**Task objective:** Find the line containing "Definition New (a" in the records below. Copy exactly that line and each one after it, ending at the line containing "match database with", and nothing more.

[Collected data]
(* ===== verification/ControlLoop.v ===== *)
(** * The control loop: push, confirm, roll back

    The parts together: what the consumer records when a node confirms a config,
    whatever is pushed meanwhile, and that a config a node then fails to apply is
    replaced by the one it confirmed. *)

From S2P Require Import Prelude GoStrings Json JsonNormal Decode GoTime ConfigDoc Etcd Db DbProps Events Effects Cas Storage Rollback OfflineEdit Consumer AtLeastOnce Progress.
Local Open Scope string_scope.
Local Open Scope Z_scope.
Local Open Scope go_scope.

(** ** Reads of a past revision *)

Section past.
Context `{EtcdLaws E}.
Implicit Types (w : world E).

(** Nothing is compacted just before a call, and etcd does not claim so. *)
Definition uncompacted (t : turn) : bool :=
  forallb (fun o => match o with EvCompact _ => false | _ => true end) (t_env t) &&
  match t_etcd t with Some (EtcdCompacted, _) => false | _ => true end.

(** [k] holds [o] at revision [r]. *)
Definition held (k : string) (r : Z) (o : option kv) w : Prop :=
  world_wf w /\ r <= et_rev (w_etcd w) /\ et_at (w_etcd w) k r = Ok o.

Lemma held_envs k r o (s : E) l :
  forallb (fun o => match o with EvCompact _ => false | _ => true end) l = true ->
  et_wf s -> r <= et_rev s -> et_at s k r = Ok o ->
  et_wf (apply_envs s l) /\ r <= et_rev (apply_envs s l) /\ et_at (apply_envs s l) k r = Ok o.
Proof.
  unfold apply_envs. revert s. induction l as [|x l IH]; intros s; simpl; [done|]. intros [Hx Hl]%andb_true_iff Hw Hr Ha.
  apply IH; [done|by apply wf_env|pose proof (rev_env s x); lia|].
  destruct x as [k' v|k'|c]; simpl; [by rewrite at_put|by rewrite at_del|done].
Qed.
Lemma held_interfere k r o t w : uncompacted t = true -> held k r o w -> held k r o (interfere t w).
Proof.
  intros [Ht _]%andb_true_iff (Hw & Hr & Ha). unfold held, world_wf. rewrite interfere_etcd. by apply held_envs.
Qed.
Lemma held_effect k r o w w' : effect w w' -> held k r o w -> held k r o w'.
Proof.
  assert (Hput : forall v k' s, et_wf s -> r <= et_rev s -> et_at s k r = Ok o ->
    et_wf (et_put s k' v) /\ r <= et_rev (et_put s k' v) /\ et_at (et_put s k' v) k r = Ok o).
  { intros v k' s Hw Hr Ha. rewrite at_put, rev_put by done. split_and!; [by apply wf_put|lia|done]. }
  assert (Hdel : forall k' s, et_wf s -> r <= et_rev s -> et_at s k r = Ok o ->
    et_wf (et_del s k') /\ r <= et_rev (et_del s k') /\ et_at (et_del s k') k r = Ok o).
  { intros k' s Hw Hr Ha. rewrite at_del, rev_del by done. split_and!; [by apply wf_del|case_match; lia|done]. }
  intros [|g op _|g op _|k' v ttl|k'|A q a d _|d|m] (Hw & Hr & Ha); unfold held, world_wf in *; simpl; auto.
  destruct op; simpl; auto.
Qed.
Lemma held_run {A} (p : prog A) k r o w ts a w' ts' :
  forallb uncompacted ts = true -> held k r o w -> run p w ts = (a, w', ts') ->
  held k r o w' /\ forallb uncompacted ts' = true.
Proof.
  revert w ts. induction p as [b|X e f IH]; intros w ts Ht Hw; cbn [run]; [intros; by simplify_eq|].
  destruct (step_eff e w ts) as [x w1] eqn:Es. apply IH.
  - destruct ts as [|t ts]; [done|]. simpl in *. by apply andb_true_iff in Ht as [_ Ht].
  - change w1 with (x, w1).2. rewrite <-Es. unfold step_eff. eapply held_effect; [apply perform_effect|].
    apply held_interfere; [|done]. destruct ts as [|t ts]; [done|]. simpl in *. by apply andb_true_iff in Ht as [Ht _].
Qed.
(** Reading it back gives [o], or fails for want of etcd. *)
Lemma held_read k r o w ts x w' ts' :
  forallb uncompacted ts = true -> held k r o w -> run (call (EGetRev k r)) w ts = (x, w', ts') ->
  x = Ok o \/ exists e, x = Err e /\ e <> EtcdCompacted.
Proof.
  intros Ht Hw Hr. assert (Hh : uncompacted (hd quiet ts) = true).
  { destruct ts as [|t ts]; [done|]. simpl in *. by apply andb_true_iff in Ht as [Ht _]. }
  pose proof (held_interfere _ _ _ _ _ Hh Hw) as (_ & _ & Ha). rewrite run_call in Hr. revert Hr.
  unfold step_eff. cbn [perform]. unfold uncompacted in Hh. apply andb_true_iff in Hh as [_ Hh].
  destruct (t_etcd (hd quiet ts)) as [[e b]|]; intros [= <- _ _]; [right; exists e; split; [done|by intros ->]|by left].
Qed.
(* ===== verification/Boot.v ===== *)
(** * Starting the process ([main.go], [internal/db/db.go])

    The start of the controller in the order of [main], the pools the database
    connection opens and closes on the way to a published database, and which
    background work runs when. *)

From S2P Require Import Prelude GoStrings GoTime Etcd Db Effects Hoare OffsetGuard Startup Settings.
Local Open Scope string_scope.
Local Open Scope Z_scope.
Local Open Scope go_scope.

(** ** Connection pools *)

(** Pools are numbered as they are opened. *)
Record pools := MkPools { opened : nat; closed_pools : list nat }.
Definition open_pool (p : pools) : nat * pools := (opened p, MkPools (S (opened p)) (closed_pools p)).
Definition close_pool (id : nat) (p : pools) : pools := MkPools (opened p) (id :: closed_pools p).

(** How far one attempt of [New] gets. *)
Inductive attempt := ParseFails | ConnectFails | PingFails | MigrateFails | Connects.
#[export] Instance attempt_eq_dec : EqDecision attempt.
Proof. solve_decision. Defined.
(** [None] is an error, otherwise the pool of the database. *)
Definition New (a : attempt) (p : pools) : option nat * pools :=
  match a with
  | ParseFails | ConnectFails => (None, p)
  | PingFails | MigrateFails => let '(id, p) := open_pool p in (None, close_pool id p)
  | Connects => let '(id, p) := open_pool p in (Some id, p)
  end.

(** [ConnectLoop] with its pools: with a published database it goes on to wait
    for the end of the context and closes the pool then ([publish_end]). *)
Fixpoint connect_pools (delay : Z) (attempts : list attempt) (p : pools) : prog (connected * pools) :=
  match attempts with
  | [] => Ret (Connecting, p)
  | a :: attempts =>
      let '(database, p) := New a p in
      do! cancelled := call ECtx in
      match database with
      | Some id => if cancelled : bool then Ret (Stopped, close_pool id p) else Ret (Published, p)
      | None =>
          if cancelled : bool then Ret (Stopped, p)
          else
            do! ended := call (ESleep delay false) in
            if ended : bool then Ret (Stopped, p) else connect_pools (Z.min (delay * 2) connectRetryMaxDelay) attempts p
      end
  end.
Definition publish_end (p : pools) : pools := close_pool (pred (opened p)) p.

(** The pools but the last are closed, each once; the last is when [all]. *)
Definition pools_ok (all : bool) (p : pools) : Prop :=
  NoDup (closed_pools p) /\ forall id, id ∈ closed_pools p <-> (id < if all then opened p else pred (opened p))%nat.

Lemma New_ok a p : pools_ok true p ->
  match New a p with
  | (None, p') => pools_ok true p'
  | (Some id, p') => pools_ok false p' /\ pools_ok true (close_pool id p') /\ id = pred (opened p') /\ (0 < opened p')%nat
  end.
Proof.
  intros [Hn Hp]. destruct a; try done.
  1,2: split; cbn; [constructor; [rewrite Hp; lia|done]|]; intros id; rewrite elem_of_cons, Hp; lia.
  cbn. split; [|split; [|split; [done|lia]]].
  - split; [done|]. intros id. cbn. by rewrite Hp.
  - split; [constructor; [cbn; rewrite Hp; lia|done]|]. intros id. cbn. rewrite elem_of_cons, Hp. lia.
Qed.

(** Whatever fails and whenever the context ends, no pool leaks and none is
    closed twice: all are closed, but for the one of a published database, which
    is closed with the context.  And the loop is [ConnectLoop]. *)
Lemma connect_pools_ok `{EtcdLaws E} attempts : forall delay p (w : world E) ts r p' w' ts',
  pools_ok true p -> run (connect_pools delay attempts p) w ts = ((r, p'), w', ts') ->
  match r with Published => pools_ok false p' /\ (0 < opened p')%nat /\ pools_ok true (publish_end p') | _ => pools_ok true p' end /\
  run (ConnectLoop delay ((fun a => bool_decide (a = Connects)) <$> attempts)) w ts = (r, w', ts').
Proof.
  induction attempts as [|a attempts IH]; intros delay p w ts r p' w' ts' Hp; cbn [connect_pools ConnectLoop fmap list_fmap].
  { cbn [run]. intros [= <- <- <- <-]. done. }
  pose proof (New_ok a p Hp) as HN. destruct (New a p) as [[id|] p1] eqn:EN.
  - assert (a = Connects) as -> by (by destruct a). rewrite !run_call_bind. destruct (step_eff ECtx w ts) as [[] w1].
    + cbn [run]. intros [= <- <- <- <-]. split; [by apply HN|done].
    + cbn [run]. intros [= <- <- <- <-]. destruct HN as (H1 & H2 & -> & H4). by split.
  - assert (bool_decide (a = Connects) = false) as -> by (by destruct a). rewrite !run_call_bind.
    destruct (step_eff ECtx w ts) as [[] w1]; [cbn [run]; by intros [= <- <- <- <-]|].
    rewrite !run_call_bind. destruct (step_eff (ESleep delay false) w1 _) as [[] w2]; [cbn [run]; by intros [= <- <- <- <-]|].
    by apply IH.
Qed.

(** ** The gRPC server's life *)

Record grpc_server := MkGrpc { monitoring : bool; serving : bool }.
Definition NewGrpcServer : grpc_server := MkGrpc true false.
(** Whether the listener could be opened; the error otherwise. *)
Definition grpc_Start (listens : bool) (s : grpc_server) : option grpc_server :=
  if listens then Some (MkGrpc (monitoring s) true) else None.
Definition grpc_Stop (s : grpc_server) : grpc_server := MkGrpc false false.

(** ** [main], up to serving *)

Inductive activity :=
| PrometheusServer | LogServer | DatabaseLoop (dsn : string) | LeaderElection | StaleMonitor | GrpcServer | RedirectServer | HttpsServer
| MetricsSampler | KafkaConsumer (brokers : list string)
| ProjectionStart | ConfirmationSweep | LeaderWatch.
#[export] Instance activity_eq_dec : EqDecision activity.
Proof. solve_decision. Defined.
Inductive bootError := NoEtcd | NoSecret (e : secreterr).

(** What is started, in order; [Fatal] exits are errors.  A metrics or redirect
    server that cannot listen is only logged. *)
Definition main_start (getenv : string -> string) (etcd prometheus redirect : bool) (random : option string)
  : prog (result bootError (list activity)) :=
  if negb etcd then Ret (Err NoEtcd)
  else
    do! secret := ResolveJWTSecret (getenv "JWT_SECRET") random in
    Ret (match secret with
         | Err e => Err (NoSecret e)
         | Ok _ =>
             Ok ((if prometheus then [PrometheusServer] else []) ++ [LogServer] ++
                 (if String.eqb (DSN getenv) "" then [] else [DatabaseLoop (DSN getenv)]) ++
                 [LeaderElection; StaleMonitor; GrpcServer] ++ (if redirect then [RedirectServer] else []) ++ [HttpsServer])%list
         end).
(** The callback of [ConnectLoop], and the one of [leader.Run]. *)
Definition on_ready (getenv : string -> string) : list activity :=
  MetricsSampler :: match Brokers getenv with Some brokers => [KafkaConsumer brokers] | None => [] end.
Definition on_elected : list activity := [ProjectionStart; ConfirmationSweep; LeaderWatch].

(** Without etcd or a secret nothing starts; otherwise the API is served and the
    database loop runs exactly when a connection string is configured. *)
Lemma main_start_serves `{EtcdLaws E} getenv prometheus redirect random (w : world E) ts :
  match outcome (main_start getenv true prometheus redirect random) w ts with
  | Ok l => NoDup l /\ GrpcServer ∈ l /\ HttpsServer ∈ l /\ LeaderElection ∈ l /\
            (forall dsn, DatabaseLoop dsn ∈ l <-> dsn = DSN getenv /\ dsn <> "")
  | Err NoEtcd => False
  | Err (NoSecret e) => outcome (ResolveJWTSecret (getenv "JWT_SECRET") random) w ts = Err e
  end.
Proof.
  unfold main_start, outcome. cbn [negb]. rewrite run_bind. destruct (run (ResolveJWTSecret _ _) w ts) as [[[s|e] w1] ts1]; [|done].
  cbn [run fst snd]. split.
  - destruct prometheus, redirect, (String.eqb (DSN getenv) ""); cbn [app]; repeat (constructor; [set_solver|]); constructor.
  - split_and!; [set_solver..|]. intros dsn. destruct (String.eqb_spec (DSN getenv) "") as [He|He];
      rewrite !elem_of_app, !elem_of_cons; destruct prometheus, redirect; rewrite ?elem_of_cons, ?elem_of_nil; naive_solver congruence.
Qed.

**Your solution:**
Definition New (a : attempt) (p : pools) : option nat * pools :=
  match a with
  | ParseFails | ConnectFails => (None, p)
  | PingFails | MigrateFails => let '(id, p) := open_pool p in (None, close_pool id p)
  | Connects => let '(id, p) := open_pool p in (Some id, p)
  end.

(** [ConnectLoop] with its pools: with a published database it goes on to wait
    for the end of the context and closes the pool then ([publish_end]). *)
Fixpoint connect_pools (delay : Z) (attempts : list attempt) (p : pools) : prog (connected * pools) :=
  match attempts with
  | [] => Ret (Connecting, p)
  | a :: attempts =>
      let '(database, p) := New a p in
      do! cancelled := call ECtx in
      match database with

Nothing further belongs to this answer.